What is the grounded, particular problem?

“I have just cut my thumb very deeply in trying to catch a falling glass while washing up. There is blood everywhere and there is no-one around to help. I am afraid I might lose my thumb.” That is a ‘grounded’ problem. (Said with real feeling.)

"Humans' instinctive reaction to protect property sometimes overrides their instinct for self-preservation." An abstract generalisation from analysis of the grounded problem.

I am struggling to convey what I mean by a 'grounded' problem and I do not know why. It is a term which means much the same in a scientific context as in general usage. In essence, it means ‘rooted in reality'.

I know what I mean. Clearly some proposers know what I mean, since we have had some very punchy problem statements in the style of:

“80% of projects late”

“2 factories just closed because we could not match our competitors’ delivery times for customised orders”

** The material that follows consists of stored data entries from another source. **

Lemma put_ok :
  view_ok w -> (exists v, leased b'.(b_lease) v) -> (b.(b_snapshot) <> EmptyString -> unleased b.(b_lease) -> unleased b'.(b_lease)) ->
  refs_ok w b' -> view_ok (put_blob i b' w).
Proof.
  intros [Hb Hu Hr Hm] Hl Hun Hrefs. pose proof (Hb i b Hi) as Hbi. destruct (Hk) as [(Ha&Hc&Hn) Hsn].
  split; cbn.
  - intros j c [[<- <-]|[Hne Hj]]%lookup_insert_Some.
    + destruct Hbi as [B1 B2 B3 B4 B5]. split; [by rewrite <- Ha, <- Hc| |done|rewrite <- Hsn; auto|done].
      apply put_base. destruct B2 as (j&d&Hj&Hnd&Hsd). exists j, d. split_and!; [done| |done].
      eapply same_name_trans; [|exact Hnd]. by apply same_name_sym, same_key_name.
    + destruct (Hb j c Hj) as [B1 B2 B3 B4 B5]. split; try done. by apply put_base.
  - assert (Hput : forall j c, <[i:=b']> w.(vb) !! j = Some c ->
      exists d, w.(vb) !! j = Some d /\ same_key d c).
    { intros j c [[<- <-]|[Hne Hj]]%lookup_insert_Some; [by exists b|exists c].
      split; [done|]. by repeat split. }
    intros j k c d Hj Hd Hn' Hs Hs'.
    apply Hput in Hj as (c0&Hj&[Hc0 Hcs]), Hd as (d0&Hd&[Hd0 Hds]).
    apply (Hu j k c0 d0 Hj Hd); [|congruence..].
    eapply same_name_trans; [exact Hc0|]. eapply same_name_trans; [exact Hn'|]. by apply same_name_sym.
  - exact Hr.
  - intros j c [[<- <-]|[Hne Hj]]%lookup_insert_Some; [by eapply Hm|by eapply Hm].
Qed.

Lemma put_unshared :
  unshared w -> (refs_private w i b -> refs_private w i b') -> unshared (put_blob i b' w).
Proof.
  intros Hs Hp. assert (Hb' : refs_private w i b') by by apply Hp, Hs.
  intros j c Hj. split; intros r Hr k d Hkd Hd; cbn in *;
    apply lookup_insert_Some in Hj as [[<- <-]|[Hne Hj]], Hkd as [[<- <-]|[Hne' Hkd]].
  all: try done; destruct Hb' as [P1 P2]; try destruct (Hs j c Hj) as [Q1 Q2].
  all: first [exact (P1 r Hr k d Hkd Hd) | exact (P2 r Hr k d Hkd Hd)
    | symmetry; exact (P1 r Hd j c Hj Hr) | symmetry; exact (P2 r Hd j c Hj Hr)
    | exact (Q1 r Hr k d Hkd Hd) | exact (Q2 r Hr k d Hkd Hd)].
Qed.
End Put.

“The SS Alexandria, owned and operated by our collaborator, MM Marine, with control systems designed by our collaborator NaviTech, sank in high seas with the loss of over 100 passengers and crew”

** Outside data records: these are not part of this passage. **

(** The condition of a removal: the base goes with its snapshots, or not at all. *)
Lemma remove_blobs_steps p s :
  (view_ok (vw s) -> forall i b, (vw s).(vb) !! i = Some b -> p b = true -> b.(b_snapshot) = EmptyString ->
     permitted L b /\ forall b', p b' = false -> ~ same_name b b') ->
  steps L s (remove_blobs p) anything.
Proof.
  intros Hp. apply steps_update; [|done]. intros Hs. rewrite vw_remove. apply rtc_once, c_remove.
  - apply map_filter_subseteq.
  - intros i b Hi Hm Hb. rewrite map_lookup_filter, Hi in Hm. cbn in Hm.
    destruct (p b) eqn:Hpb; [|by rewrite option_guard_True in Hm].
    destruct (Hp Hs i b Hi Hpb Hb) as [Hpm Hno]. split; [done|].
    intros j b' [_ Hb']%map_lookup_filter_Some. by apply Hno.
Qed.

Lemma deleteBlob_steps a c n sn del acc mac s :
  covers L acc -> steps L s (deleteBlob ctx a c n sn del acc mac) anything.
Proof.
  intros Hc. unfold deleteBlob. repeat statement. cbn [fst snd].
  destruct Hf as (Hi&(Ha&Hcn&Hn&Hsn)&_). cbn in Ha, Hcn, Hn, Hsn, Hi.
  case_bool_decide as He.
  - assert (Hall : steps L s' (remove_blobs (is_named a c n)) anything).
    { apply remove_blobs_steps. intros Hs j d Hj (?&?&?)%is_named_key Hd. split.
      - assert (j = i) as ->; [|by cbn in Hj; simplify_eq].
        apply (ok_base _ Hs j i d b Hj Hi); [repeat split; congruence|done..].
      - intros b' Hb' (?&?&?). rewrite <- not_true_iff_false, is_named_key in Hb'. apply Hb'.
        repeat split; congruence. }
    destruct del as [[|]|]; [done| |by statement].
    apply remove_blobs_steps. intros _ j d _ [_ Hd]%andb_prop Hds. by rewrite bool_decide_eq_true_2 in Hd.
  - apply remove_blobs_steps. intros _ j d _ (_&_&_&?)%is_blob_key Hd. congruence.
Qed.

(** A new snapshot, which refers to copies of the arrays. *)
Lemma snapshot_time_nonempty t : snapshot_time t <> EmptyString.
Proof.
  unfold snapshot_time. destruct (civil _) as [[y m] d]. by destruct (pad 4 y).
Qed.

Lemma copy_ranges_steps b s :
  L.(l_copies) = false ->
  steps L s (copy_ranges b) (fun o s' =>
    (vw s').(vb) = (vw s).(vb) /\ (vw s').(vc) = (vw s).(vc) /\
    (is_Some b.(b_pageRangesInOrder) -> is_Some o) /\
    forall r, o = Some r -> is_Some ((vw s').(vr) !! r) /\
      forall j c, (vw s).(vb) !! j = Some c -> c.(b_pageRangesInOrder) <> Some r).
Proof.
  intros HL. apply steps_ok. intros Hs. unfold copy_ranges. statement.
  destruct b.(b_pageRangesInOrder) as [r0|] eqn:Hr0; [|by apply steps_ret; split_and!].
  eapply steps_bind.
  - apply steps_new_ranges; [done|]. unfold ranges_of. rewrite Hr0. cbn.
    destruct (range_arrays s !! r0) eqn:Hl; [|done]. by apply (ok_ranges _ Hs r0).
  - intros r s1 [Hv Hno]. apply steps_ret. rewrite Hv. split_and!; [done..|by eexists|].
    intros ? [= <-]. split; [|done]. cbn. by rewrite lookup_insert_eq.
Qed.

And then there are the ‘positive’ opportunity-oriented statements:

“One of our collaborators, Acme Automata, manufactures programmable self-propelled machines for terrain sampling and surveillance. They perceive a potential market for self organising groups of these machines to ...”

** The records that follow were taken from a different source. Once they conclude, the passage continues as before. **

(** The two databases differ in the leases of documents only. *)
Definition leases_only s s' : Prop :=
  s'.(block_arrays) = s.(block_arrays) /\ s'.(range_arrays) = s.(range_arrays) /\
  forall i b, docs s.(blobs) !! i = Some b -> exists f, docs s'.(blobs) !! i = Some (with_lease f b).

Lemma leases_only_refl s : leases_only s s.
Proof. split_and!; [done..|]. intros i b Hi. exists b.(b_lease). by destruct b. Qed.

Lemma leases_only_trans s s1 s2 : leases_only s s1 -> leases_only s1 s2 -> leases_only s s2.
Proof.
  intros (A1&R1&D1) (A2&R2&D2). split_and!; [congruence..|]. intros i b Hi.
  destruct (D1 i b Hi) as [f Hf]. destruct (D2 _ _ Hf) as [g Hg]. by exists g.
Qed.

Lemma save_leases_only i b f s :
  docs s.(blobs) !! i = Some b -> leases_only s (set_blobs (lk_update i (with_lease f b) s.(blobs)) s).
Proof.
  intros Hi. split_and!; [done..|]. intros j d Hj. cbn. rewrite docs_update by by eexists.
  destruct (decide (j = i)) as [->|Hne].
  - exists f. rewrite lookup_insert_eq. congruence.
  - exists d.(b_lease). rewrite lookup_insert_ne by done. rewrite Hj. by destruct d.
Qed.

Lemma open_returns ctx a c n osn fe fc s :
  returns (getBlobWithLeaseUpdated ctx a c n osn fe fc) s (fun o s' => leases_only s s' /\
    match o with
    | Some d => exists b f, findOne (is_blob a c n (default EmptyString osn)) s.(blobs) = Some (d.1, b) /\
        d.2 = with_lease f b /\ docs s'.(blobs) !! d.1 = Some d.2
    | None => s' = s
    end).
Proof.
  unfold returns, outcome, getBlobWithLeaseUpdated, checkContainerExist. run.
  destruct (findOne (is_container a c) _) as [[k e]|]; [|done].
  destruct (findOne (is_blob a c n _) s.(blobs)) as [[i b]|] eqn:Hf;
    [|destruct fe; [done|split; [apply leases_only_refl|done]]].
  pose proof (findOne_Some _ _ _ _ Hf) as [Hi _].
  destruct (fc && _); [destruct fe; [done|split; [apply leases_only_refl|done]]|].
  destruct (_ !== EmptyString).
  - cbn [fst snd save_blob update_db]. split; [by apply save_leases_only|].
    eexists b, _. cbn. by rewrite docs_update, lookup_insert_eq.
  - rewrite (surjective_pairing (BlobLeaseAdapter _)). generalize (BlobLeaseAdapter b.(b_lease)).2. intros f.
    unfold save_blob, update_db. set (s1 := set_blobs (lk_update i (with_lease f b) s.(blobs)) s).
    assert (Hi1 : docs s1.(blobs) !! i = Some (with_lease f b)) by (cbn; by rewrite docs_update, lookup_insert_eq).
    destruct (createLeaseState _ _) as [st|]; [|done]. cbn [fst snd].
    split; [eapply (leases_only_trans _ s1); [by apply save_leases_only|by apply (save_leases_only i (with_lease f b))]|].
    eexists b, _. split_and!; [done|reflexivity|]. cbn [set_blobs blobs].
    by rewrite docs_update, lookup_insert_eq.
Qed.

Definition same_refs (b d : BlobModel) : Prop :=
  d.(b_committedBlocksInOrder) = b.(b_committedBlocksInOrder) /\ d.(b_pageRangesInOrder) = b.(b_pageRangesInOrder).

Lemma insert_copy_returns ctx tier o copy s :
  returns (insert_copy ctx tier o copy) s (fun _ s' =>
    s'.(block_arrays) = s.(block_arrays) /\ s'.(range_arrays) = s.(range_arrays) /\
    (exists j d, docs s'.(blobs) !! j = Some d /\ same_key copy d /\ same_refs copy d) /\
    forall i b, docs s.(blobs) !! i = Some b -> (forall k, o = Some k -> k.1 <> i) -> docs s'.(blobs) !! i = Some b).
Proof.
  unfold insert_copy. eapply (returns_bind _ _ _ (fun c s' => s' = s /\ same_key copy c /\ same_refs copy c)).
  - destruct tier as [t|]; [|by repeat split]. destruct (bp_blobType _) as [[]|]; [|by repeat split..].
    destruct (parseTier t); by repeat split.
  - intros c ? (->&Hk&Hr). unfold returns, outcome. run.
    assert (Hins : forall (m : coll BlobModel), exists j, docs (lk_insert c m) !! j = Some c /\
      forall i b, docs m !! i = Some b -> docs (lk_insert c m) !! i = Some b).
    { intros m. exists (max_id m + 1). rewrite docs_insert, lookup_insert_eq. split; [done|]. intros i b Hi.
      rewrite lookup_insert_ne; [done|]. intros <-. pose proof (docs_max m _ (mk_is_Some _ _ Hi)). lia. }
    destruct o as [[j d]|]; cbn.
    + destruct (Hins (lk_remove j s.(blobs))) as (i&Hi&Hold). split_and!; [done..|by exists i, c|].
      intros i' b Hi' Hne. apply Hold. rewrite docs_remove, lookup_delete_ne; [done|]. by apply (Hne (j, d)).
    + destruct (Hins s.(blobs)) as (i&Hi&Hold). split_and!; [done..|by exists i, c|]. intros i' b Hi' _. by apply Hold.
Qed.

(** The copy refers to the arrays of the source. *)
Lemma startCopyFromURL_returns env ctx src dst url md tier o s :
  returns (startCopyFromURL env ctx src dst url md tier o) s (fun _ s' =>
    exists i b, findOne (is_blob src.(id_account) src.(id_container) src.(id_blob) (default EmptyString src.(id_snapshot)))
        s.(blobs) = Some (i, b) /\
      s'.(block_arrays) = s.(block_arrays) /\ s'.(range_arrays) = s.(range_arrays) /\
      (~ at_key dst.(id_account) dst.(id_container) dst.(id_blob) EmptyString b ->
         exists f, docs s'.(blobs) !! i = Some (with_lease f b)) /\
      exists j d, base_at dst.(id_account) dst.(id_container) dst.(id_blob) s' j d /\ same_refs b d).
Proof.
  unfold startCopyFromURL. eapply returns_bind; [apply open_returns|]. intros sd s1 [L1 Hsd].
  eapply returns_bind; [apply returns_lift|]. intros _ ? ->.
  eapply returns_bind; [apply open_returns|]. intros dd s2 [L2 Hdd].
  eapply returns_bind; [apply returns_lift|]. intros _ ? ->.
  eapply returns_bind; [apply returns_guard|]. intros _ ? ->.
  eapply (returns_bind _ _ _ (fun _ s' => s' = s2)); [destruct dd; [apply returns_lift|done]|]. intros _ ? ->.
  destruct sd as [[i b1]|]; [|done]. destruct Hsd as (b&f&Hf&Hb1&Hi1). cbn in Hf, Hb1, Hi1. subst b1.
  eapply (returns_bind _ _ _ (fun d s' => d = (i, with_lease f b) /\ s' = s2)); [done|]. intros ? ? [-> ->].
  cbn [fst snd]. eapply returns_bind; [apply returns_guard|]. intros _ ? ->.
  eapply returns_bind; [apply returns_guard|]. intros _ ? ->.
  eapply (returns_bind _ _ _ (fun _ s' => s' = s2)).
  { unfold returns, outcome, checkContainerExist. run.
    destruct (findOne (is_container _ _) _) as [[k e]|]; cbn; done. }
  intros _ ? ->. eapply returns_bind; [apply returns_lift|]. intros tags ? ->.
  eapply (returns_weaken); [apply insert_copy_returns|]. cbn beta. intros _ s' (Ha&Hr&(j&d&Hj&[(K1&K2&K3) K4]&[R1 R2])&Hold).
  destruct L1 as (A1&Q1&D1), L2 as (A2&Q2&D2). exists i, b. split_and!; [done|congruence|congruence| |].
  - intros Hne. destruct (D2 _ _ Hi1) as [g Hg]. exists g. apply (Hold _ _ Hg).
    intros [k e] -> Hki. cbn in Hki. subst k. destruct Hdd as (e0&h&Hfe&_). cbn in Hfe.
    apply findOne_Some in Hf as [Hi _]. apply findOne_Some in Hfe as [Hk Hke%is_blob_key].
    destruct (D1 _ _ Hi) as [h1 Hh1]. assert (e0 = with_lease h1 b) as -> by congruence. by apply Hne.
  - exists j, d. split; [split; [done|]|exact (conj R1 R2)].
    split_and!; symmetry; assumption.
Qed.

Definition block_key (block : BlockModel) : string * string * string :=
  (block.(bl_accountName), block.(bl_containerName), block.(bl_blobName)).
Definition id_key (b : BlobId) : string * string * string :=
  (b.(id_account), b.(id_container), b.(id_blob)).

Too often, though, despite the industrial collaborators having well-grounded problems, the problem as expressed in the proposal is still phrased abstractly. Now, it is reasonable for both academics and industrial problem owners to have analysed the grounded problem and then generalised into something like “The organisation needs a way to manage its knowledge effectively.” Indeed, you are unlikely to have got as far as thinking of making a research proposal otherwise. And we will be wanting that version when we come on to the 'underlying problem'. But it is not the grounded expression of the problem with which to launch the proposal.

So why, having put in all that hard thought and done that analysis and generalisation to arrive at a crisp, succinct, if abstract, expression of the problem, do I want you to go back to the specific, with all its narrowness and special circumstance?

Two reasons. First, the reader doesn’t know if you arrived at that abstract expression from a grounded base, so they don’t know if you (your group, your organisation, ...) really understands the problem, or if it is just book-learned from research journals or trade magazines. Second, because a grounded expression of your problem imbues in the reader a feeling that you will be really motivated both to seek a solution and to implement it if successful. In a well-grounded proposal you can sense the reality, the earnestness of the partners, the passion, even.